Lemma update_links_loop_parent_unset (m : HrefAccess) (p : ObjRef) (ty : STACObjectType)
    (ds : list (string * string)) (acc : list Link) :
  parent h = None ->
  update_links_loop m h ty (link_from_dict <$> ds) acc
  = if existsb (reads_parent (input_root h)) ds
    then Raise (AttributeError "parent")
    else Ok (acc ++ (rewritten_link m h p ty <$> List.filter (kept (input_root h)) ds)).
Proof.
  intros Hp. revert acc.
  induction ds as [| d ds IH]; intros acc;
    cbn [fmap list_fmap update_links_loop List.filter existsb].
  - by rewrite app_nil_r.
  - rewrite href_link_from_dict. cbn [mbind Result_bind].
    unfold reads_parent at 1.
    change (Str.startswith d.2 (input_root h)) with (kept (input_root h) d).
    destruct (kept (input_root h) d); cbn [andb orb]; [| apply IH].
    destruct (bool_decide (d.1 ∈ ["collection"; "parent"])) eqn:Hrel; cbn [orb].
    + pose proof (rewrite_link_parent_unset m ty d Hp Hrel) as Hd.
      destruct (rewrite_self m h ty (link_from_dict d)) as [l1 |];
        cbn [mbind Result_bind] in *; [by rewrite Hd | by inversion Hd].
    + pose proof (rewrite_link_other m p ty d Hrel) as Hd.
      destruct (rewrite_self m h ty (link_from_dict d)) as [l1 |]; [| discriminate].
      cbn [mbind Result_bind] in *. rewrite Hd. cbn [mbind Result_bind].
      rewrite IH. destruct (existsb _ ds); [reflexivity |].
      cbn [fmap list_fmap]. by rewrite <- app_assoc.
Qed.

Lemma update_links_parent_unset (m : HrefAccess) (p : ObjRef) (d : StacDict) :
  parent h = None ->
  update_links m h (from_dict d)
  = if existsb (reads_parent (input_root h)) (links d)
    then Raise (AttributeError "parent")
    else Ok (rewritten m h p d).
Proof.
  intros Hp. unfold update_links, from_dict. cbn [links STAC_OBJECT_TYPE set_links].
  rewrite (update_links_loop_parent_unset m p _ _ [] Hp).
  by destruct (existsb _ _).
Qed.

(** X1: on the object built from a record, a link whose relation is none of
    "self", "collection", "parent" and "root", and whose href is the
    non-empty source root followed by a rest in which the source root does
    not occur again, is kept with the destination prefix followed by the
    same rest as its target. *)
Theorem other_link_moves_under_destination (m : HrefAccess) (p : ObjRef)
    (d : StacDict) (r rest : string) :
  parent h = Some p ->
  input_root h <> "" ->
  Str.free_of (input_root h) rest = true ->
  (r, input_root h +:+ rest) ∈ links d ->
  r ∉ ["self"; "collection"; "parent"; "root"] ->
  exists o' : StacObject,
    update_links m h (from_dict d) = Ok o' /\
    {| rel := r; href_attr := input_root h +:+ rest;
       target := Href (root_link h +:+ rest) |} ∈ links o'.
Proof.
  intros Hp Hne Hfree Hin Hr.
  exists (rewritten m h p d). split; [by apply update_links_from_dict |].
  unfold rewritten. cbn [links set_links].
  apply list_elem_of_fmap. exists (r, input_root h +:+ rest). split.
  - unfold rewritten_link, rewritten_target. cbn [fst snd].
    rewrite !not_elem_of_cons in Hr. destruct Hr as (Hself & Hcoll & Hpar & Hroot & _).
    rewrite bool_decide_eq_false_2
      by (rewrite !elem_of_cons, elem_of_nil; tauto).
    apply String.eqb_neq in Hself, Hroot. rewrite Hself, Hroot.
    by rewrite replace_prefix_once.
  - apply list_elem_of_In, filter_In. split; [by apply list_elem_of_In |].
    apply prefix_app.
Qed.

(** X2: on the object built from a record, a "self" link whose href is the
    non-empty source root followed by a rest free of the source root ends,
    when the library computes [link.href] from the target, with the
    destination prefix, the rest and the type suffix as its target,
    provided the source root does not occur in that string either; when
    the library stores the href, it ends with the destination prefix and
    the rest, without the suffix. *)
Theorem self_link_target (p : ObjRef) (d : StacDict) (rest : string) :
  parent h = Some p ->
  input_root h <> "" ->
  Str.free_of (input_root h) rest = true ->
  ("self", input_root h +:+ rest) ∈ links d ->
  let suffix := match STAC_OBJECT_TYPE d with
                | COLLECTION => "/collection.json"
                | _ => ".json"
                end in
  Str.free_of (input_root h) ((root_link h +:+ rest) +:+ suffix) = true ->
  (exists o' : StacObject,
      update_links HrefOfTarget h (from_dict d) = Ok o' /\
      {| rel := "self"; href_attr := input_root h +:+ rest;
         target := Href ((root_link h +:+ rest) +:+ suffix) |} ∈ links o') /\
  (exists o' : StacObject,
      update_links HrefAttribute h (from_dict d) = Ok o' /\
      {| rel := "self"; href_attr := input_root h +:+ rest;
         target := Href (root_link h +:+ rest) |} ∈ links o').
Proof.
  intros Hp Hne Hfree Hin suffix Hfree2.
  assert (Hkept : ("self", input_root h +:+ rest)
                  ∈ List.filter (kept (input_root h)) (links d)).
  { apply list_elem_of_In, filter_In. split; [by apply list_elem_of_In | apply prefix_app]. }
  split.
  - exists (rewritten HrefOfTarget h p d). split; [by apply update_links_from_dict |].
    unfold rewritten. cbn [links set_links].
    apply list_elem_of_fmap. exists ("self", input_root h +:+ rest).
    split; [| exact Hkept].
    unfold rewritten_link, rewritten_target. cbn [fst snd String.eqb Ascii.eqb Bool.eqb].
    rewrite bool_decide_eq_false_2
      by (rewrite !elem_of_cons, elem_of_nil; intros [? | [? | []]]; discriminate).
    rewrite replace_prefix_once by done. fold suffix.
    by rewrite replace_free.
  - exists (rewritten HrefAttribute h p d). split; [by apply update_links_from_dict |].
    unfold rewritten. cbn [links set_links].
    apply list_elem_of_fmap. exists ("self", input_root h +:+ rest).
    split; [| exact Hkept].
    unfold rewritten_link, rewritten_target. cbn [fst snd String.eqb Ascii.eqb Bool.eqb].
    rewrite bool_decide_eq_false_2
      by (rewrite !elem_of_cons, elem_of_nil; intros [? | [? | []]]; discriminate).
    by rewrite replace_prefix_once.
Qed.

(** X3: the destination prefix is the href of the destination root link
    with its "/catalog.json" removed: when the href ends with
    "/catalog.json" and has no other occurrence of it, the prefix is what
    stands before it; when the href has no "/catalog.json" at all, the
    prefix is the href itself. *)
Theorem root_link_strips_catalog_json (base : string) :
  (root_link_href (output_catalog h) = base +:+ "/catalog.json" ->
   Str.free_before "/catalog.json" base "/catalog.json" = true ->
   root_link h = base) /\
  (Str.free_of "/catalog.json" (root_link_href (output_catalog h)) = true ->
   root_link h = root_link_href (output_catalog h)).
Proof.
  unfold root_link. split.
  - intros -> Hfree. rewrite replace_suffix_once by done. apply append_nil_r.
  - intros Hfree. by apply replace_free.
Qed.

(** X4: on a harvester whose [parent] is unset, [update_links] of the object
    built from a record raises [AttributeError] exactly when a link that
    starts with the source root has relation "collection" or "parent";
    otherwise it returns the same object as with any parent. *)
Theorem update_links_without_parent (m : HrefAccess) (p : ObjRef) (d : StacDict) :
  parent h = None ->
  update_links m h (from_dict d)
  = if existsb (reads_parent (input_root h)) (links d)
    then Raise (AttributeError "parent")
    else Ok (rewritten m h p d).
Proof. apply update_links_parent_unset. Qed.

End RewriterExtras.

(** ** More on the static publisher and the harvest loop *)

Lemma printed_static_items_events (m : HrefAccess) (h : Harvester) (items : list StacDict) :
  forall (p : ObjRef) (n : nat), printed (static_items_events m h p n items) = [].
Proof.
  induction items as [| d rest IH]; intros p n; cbn [static_items_events]; [reflexivity |].
  unfold printed in *. rewrite omap_app, IH, app_nil_r.
  unfold static_events. by destruct (STAC_OBJECT_TYPE d).
Qed.

Lemma printed_static_harvest_events (m : HrefAccess) (h : Harvester) (src : Source) :
  forall n : nat, printed (static_harvest_events m h n src) = [].
Proof.
  induction src as [| ci rest IH]; intros n; cbn [static_harvest_events]; [reflexivity |].
  pose proof (printed_static_items_events m h (ci.1 :: ci.2)
                (cat_ref (output_catalog h)) n) as Hhead.
  unfold printed in *. by rewrite omap_app, Hhead, IH.
Qed.



(** A record that keeps a self link is written as an object with a self
    href. *)
Lemma get_self_href_rewritten (m : HrefAccess) (h : Harvester) (p : ObjRef) (d : StacDict) :
  keeps_self (input_root h) d = true ->
  is_Some (get_self_href m (rewritten m h p d)).
Proof.
  unfold keeps_self, get_self_href, rewritten. cbn [links set_links].
  generalize (STAC_OBJECT_TYPE d). intros ty.
  induction (links d) as [| [r s] rest IH]; cbn [existsb List.filter]; [discriminate |].
  destruct (kept (input_root h) (r, s)); cbn [andb fst]; [| exact IH].
  cbn [fmap list_fmap List.find rewritten_link rel fst snd].
  destruct (String.eqb_spec r "self") as [-> | _]; cbn [orb]; [intros _ | exact IH].
  unfold href, rewritten_target. cbn. by destruct m.
Qed.

Lemma written_static_items_self (m : HrefAccess) (h : Harvester) (items : list StacDict) :
  Forall (fun d => keeps_self (input_root h) d = true) items ->
  forall (p : ObjRef) (n : nat),
    Forall (fun w => is_Some (self_href w.1)) (written (static_items_events m h p n items)).
Proof.
  induction 1 as [| d rest Hd _ IH]; intros p n; cbn [static_items_events]; [constructor |].
  unfold written in *. rewrite omap_app. apply Forall_app. split; [| apply IH].
  unfold static_events.
  destruct (STAC_OBJECT_TYPE d); cbn; repeat constructor;
    by apply get_self_href_rewritten.
Qed.

Lemma written_static_harvest_self (m : HrefAccess) (h : Harvester) (src : Source) :
  Forall (fun d => keeps_self (input_root h) d = true) (records src) ->
  forall n : nat,
    Forall (fun w => is_Some (self_href w.1)) (written (static_harvest_events m h n src)).
Proof.
  unfold records.
  induction src as [| ci rest IH]; intros Hsrc n; cbn [static_harvest_events];
    [constructor |].
  cbn [flat_map] in Hsrc. change (?x :: ?l ++ ?r) with ((x :: l) ++ r) in Hsrc.
  apply Forall_app in Hsrc as [Hci Hrest].
  unfold written in *. rewrite omap_app. apply Forall_app. split.
  - by apply written_static_items_self.
  - by apply IH.
Qed.

Section StaticExtras.

Context {Srv : Type}.
Variable http : Request -> Srv -> Response * Srv.
Variable m : HrefAccess.

(** X5: take the harvester [__init__] builds, which it does for a STATIC
    output only, with an API input, and a source each of whose records
    keeps a "self" link inside the source root.  Then the harvest returns,
    every file it writes is written for an object that has a self href, and
    the only line it prints is the summary, with the number of records
    whose type is Collection, the number of all other records, and the
    elapsed time. *)
Theorem static_harvest_summary_counts_records (c : Conf) (cat : Catalog) (h : Harvester)
    (src : Source) (start end_ : Z) (srv : Srv) (n : nat) :
  init c cat = Ok h ->
  TYPE (INPUT c) = "API" ->
  Forall (fun d => keeps_self (input_root h) d = true) (records src) ->
  exists st' : State Srv,
    run http m src start end_
      {| self := h; server := srv; trace := []; next_oid := n |}
    = (Ok tt, st') /\
    Forall (fun w => is_Some (self_href w.1)) (written (trace st')) /\
    printed (trace st')
    = ["Harvested " +:+ Str.of_nat (count_collections (records src))
       +:+ " Collections and " +:+ Str.of_nat (count_items (records src))
       +:+ " Items in " +:+ Timedelta.str (end_ - start)].
Proof.
  intros Hinit Hin Hself.
  destruct (init_static c cat h Hinit) as (_ & _ & Hg & Hpost0 & _ & _ & Hcc0 & Hic0).
  set (st := {| self := h; server := srv; trace := []; next_oid := n |}).
  assert (Hget : get (self st) = get_api_method).
  { cbn. rewrite Hg. by rewrite Hin. }
  assert (Hpost : post (self st) = post_static_method) by exact Hpost0.
  destruct (run_static http m src start end_ st Hget Hpost)
    as (st' & Hrun & Htrace & Hcc & Hic).
  exists st'. split; [exact Hrun |].
  rewrite Htrace. cbn [trace st app]. split.
  - unfold written. rewrite omap_app. apply Forall_app. split.
    + by apply written_static_harvest_self.
    + cbn. constructor.
  - unfold printed. rewrite !omap_app.
    fold (printed (static_harvest_events m (self st) (next_oid st) src)).
    rewrite printed_static_harvest_events. cbn.
    unfold summary. rewrite Hcc, Hic. cbn [self st]. by rewrite Hcc0, Hic0.
Qed.

(** X6: a harvest whose input type is anything but "API" reads from
    [get_static], which returns nothing to iterate: [run] raises
    [TypeError] at once, with nothing published, saved or printed. *)
Theorem static_source_raises_type_error (c : Conf) (cat : Catalog)
    (src : Source) (start end_ : Z) (st : State Srv) :
  TYPE (INPUT c) <> "API" ->
  init c cat = Ok (self st) ->
  run http m src start end_ st
  = (Raise (TypeError "'NoneType' object is not iterable"), st).
Proof.
  intros Hin Hself. destruct (init_static c cat (self st) Hself) as (_ & _ & Hg & _).
  unfold run, for_get. run_m. rewrite Hg.
  apply String.eqb_neq in Hin. by rewrite Hin.
Qed.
───
= Task =
There is a run of lines above from the one with "(end_ - start)]." to the one with "assert (Hget : get"; print exactly that run, both ends included, and nothing else.

= Task answer =
       +:+ " Items in " +:+ Timedelta.str (end_ - start)].
Proof.
  intros Hinit Hin Hself.
  destruct (init_static c cat h Hinit) as (_ & _ & Hg & Hpost0 & _ & _ & Hcc0 & Hic0).
  set (st := {| self := h; server := srv; trace := []; next_oid := n |}).
  assert (Hget : get (self st) = get_api_method).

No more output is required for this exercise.